Tatiana Antczak charged across the yard from the parish house, carting her camera and wearing a big grin, her light hair shimmering in the last summer sun.
She was running from the picnic tables filled with laughing girls to a room where the overflow of students near the rear part of Holy Family Academy.
“We couldn’t fit everybody in back,” she said matter-of-factly, smiling a little as she and the other girls who had come a few days before the official opening took part in one of those special traditions that many hold sacred at the all-girls school: Big Sister-Little Sister Lunch.
Organized by a group of seniors called “The Big Five,” among whom Antczak is a member, this luncheon helped bond incoming freshman with seniors, and for the rest of the upcoming school year allows experienced seniors to help get freshman accustomed to the new surroundings and other school traditions.
“We get a list of incoming girls,” Antczak said. “Seniors choose someone or pick a name and then try to get to know them.”
For this year’s luncheon, seniors out number freshman more than two to one, meaning that the freshman girls at the picnic get two new friends at the school.
With school doors opening officially to all students on Sept. 6, Holy Family comes into the new year with a number of minor changes, but one significant change that could help keep the doors open of the school.
For the first time, the school will be hosting students from China as part of an international program that provides host families in Bayonne for students who will be attending the fall semester.

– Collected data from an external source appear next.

(** ** The stores stream and the component lifecycle *)

(** Modelled from the spec: [getStoresStream] belongs to
    d2-stores.service and [Subscription] to rxjs, neither of which is
    part of this file.  The spec has the component subscribe to "a
    single external asynchronous stream" and unsubscribe on teardown,
    "acquire on mount, release on unmount": a subscription is a handle
    that the stream hands out and keeps active until it is released. *)
Definition Subscription : Type := nat.

(** Modelled from the spec: the stores stream, as far as
    subscriptions go: how many were handed out (the next handle), and
    which of them are active. *)
Record StoresStream := mkStream {
  handedOut : nat;
  active : gset nat
}.

(** Modelled from the spec: [getStoresStream(account).subscribe(callback)]
    acquires a new subscription, which is then active. *)
Definition subscribe (stream : StoresStream) : Subscription * StoresStream :=
  (handedOut stream,
   mkStream (S (handedOut stream)) ({[handedOut stream]} ∪ active stream)).

(** Modelled from the spec: [subscription.unsubscribe()] releases the
    subscription; a second call changes nothing. *)
Definition unsubscribe (sub : Subscription) (stream : StoresStream) : StoresStream :=
  mkStream (handedOut stream) (active stream ∖ {[sub]}).

(** The mounted instance: props, state with React's queue, and the
    private field [storesSubscription]. *)
Record Component := mkComponent {
  props_of : Props;
  cell : Cell;
  storesSubscription : option Subscription
}.

(** A new instance: [constructor] has run, nothing is subscribed. *)
Definition instantiate (props : Props) (heap : positive) : Component :=
  let '(state, heap) := constructor heap in
  mkComponent props (idle state heap) None.

(** [componentDidMount]. *)
Definition componentDidMount (w : Component * StoresStream)
  : Component * StoresStream :=
  let '(comp, stream) := w in
  let '(sub, stream) := subscribe stream in
  (mkComponent (props_of comp) (cell comp) (Some sub), stream).
(** [strings.Contains s sub]: [sub] occurs in [s] at some offset. *)
Fixpoint Contains (s sub : string) : bool :=
  HasPrefix s sub ||
  match s with
  | EmptyString => false
  | String _ r => Contains r sub
  end.

(** [strings.Join]. *)
Fixpoint Join (l : list string) (sep : string) : string :=
  match l with
  | [] => ""
  | [x] => x
  | x :: r => x +:+ sep +:+ Join r sep
  end.

(** The white space of [unicode.IsSpace] in the ASCII range:
    tab, line feed, vertical tab, form feed, carriage return, space. *)
Definition isSpace (c : ascii) : bool :=
  let n := N_of_ascii c in
  (((9 <=? n) && (n <=? 13)) || (n =? 32))%N.

Fixpoint TrimLeftSpace (s : string) : string :=
  match s with
  | EmptyString => EmptyString
  | String c r => if isSpace c then TrimLeftSpace r else s
  end.

(** Drops the trailing bytes that satisfy [p]. *)
Fixpoint TrimRightFunc (p : ascii -> bool) (s : string) : string :=
  match s with
  | EmptyString => EmptyString
  | String c r =>
      match TrimRightFunc p r with
      | EmptyString => if p c then EmptyString else String c EmptyString
      | r' => String c r'
      end
  end.

(** [strings.TrimSpace]. *)
Definition TrimSpace (s : string) : string :=
  TrimRightFunc isSpace (TrimLeftSpace s).

(** [strings.Map] with a byte-to-byte mapping. *)
Fixpoint Map (f : ascii -> ascii) (s : string) : string :=
  match s with
  | EmptyString => EmptyString
  | String c r => String (f c) (Map f r)
  end.

(** [len(s)] as a Go [int]. *)
Definition len (s : string) : Z := Z.of_nat (String.length s).

(** [s[:n]] for [0 <= n <= len(s)]. *)
Definition prefixTo (n : Z) (s : string) : string :=
  String.substring 0 (Z.to_nat n) s.

(** [strings.LastIndex s sub]: offset of the last occurrence, or [-1]. *)
Fixpoint LastIndex (s sub : string) : Z :=
  match s with
  | EmptyString => if HasPrefix s sub then 0 else -1
  | String _ r =>
      let k := LastIndex r sub in
      if 0 <=? k then k + 1 else if HasPrefix s sub then 0 else -1
  end.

“We’re starting out with three students,” said Principal Mary Tremitiedi. “If it successful, we could see 15 or more in January.”
Tremitiedi said the Chinese families contacted her earlier this year, and she met with some of them a bit later. After the idea was presented to the board and approved, three were accepted for fall.
“They will be living with local families and be part of their families while they go to Holy Family,” she said.
Marist High School opens; big and small changes
Marist High School will see students arriving for a half-day morning session on Friday, Sept. 7, and full day classes staring on Monday, Sept. 10.
Alice Miesnik, principal, said the school has a number of existing things on the agenda including the beginning of the fourth year of Medquest. Many of the seniors who took the program will be applying to college this year, and acceptances into various medical programs could provide an indicator of how successful Marist’s medical focus has been.
A push to get an electric sign for the front of the school will come to fruition shortly, she said.
“We also received a major donation for the renovation of our chapel,” she said. Work will start after the school holds its open house on Sept. 30, which will run from 1 to 4 p.m.
Marist also hosts last season’s state championship baseball team among Catholic schools, but it is the school’s football team that will kick off its season on Sept. 7 at Bayonne’s Veteran’s Stadium against Immaculate Conception School of Montclair. Marist also has new admissions director Tiffany McQueary, an alum from the Class of 2003, and new athletic director Ron Hayward, an alum from the Class of 1999.
“We’re starting out with three students.” – Principal Mary Tremitiedi
Public schools open on Sept. 7 with new programs designed for student success.
The Summer Math BOOST Program for incoming freshmen at Bayonne High School provided 80 students with a one-week course at Midtown Community School during the summer to help students with math reinforcement, allowing teacher to target areas of weakness and provide students with strategies and tools for increasing their math skills. A before and after assessment showed an average increase in math growth of about 30 percent, school officials said.
Going into the new year, the public schools will be participating in two new programs at Stevens Institute of Technology: Curriculum Topic Study to Enhance Achievement in Mathematics and Science (C-TEAMS) and Partnership to Improve Student Achievement in Physical Science Approaches (PISA2).
The school district is also adopting Charlotte Danielson’s Framework for Teachers as an evaluation tool covering all aspects of a teacher’s responsibility as an evaluation that ties student achievement to highly effective teacher practices.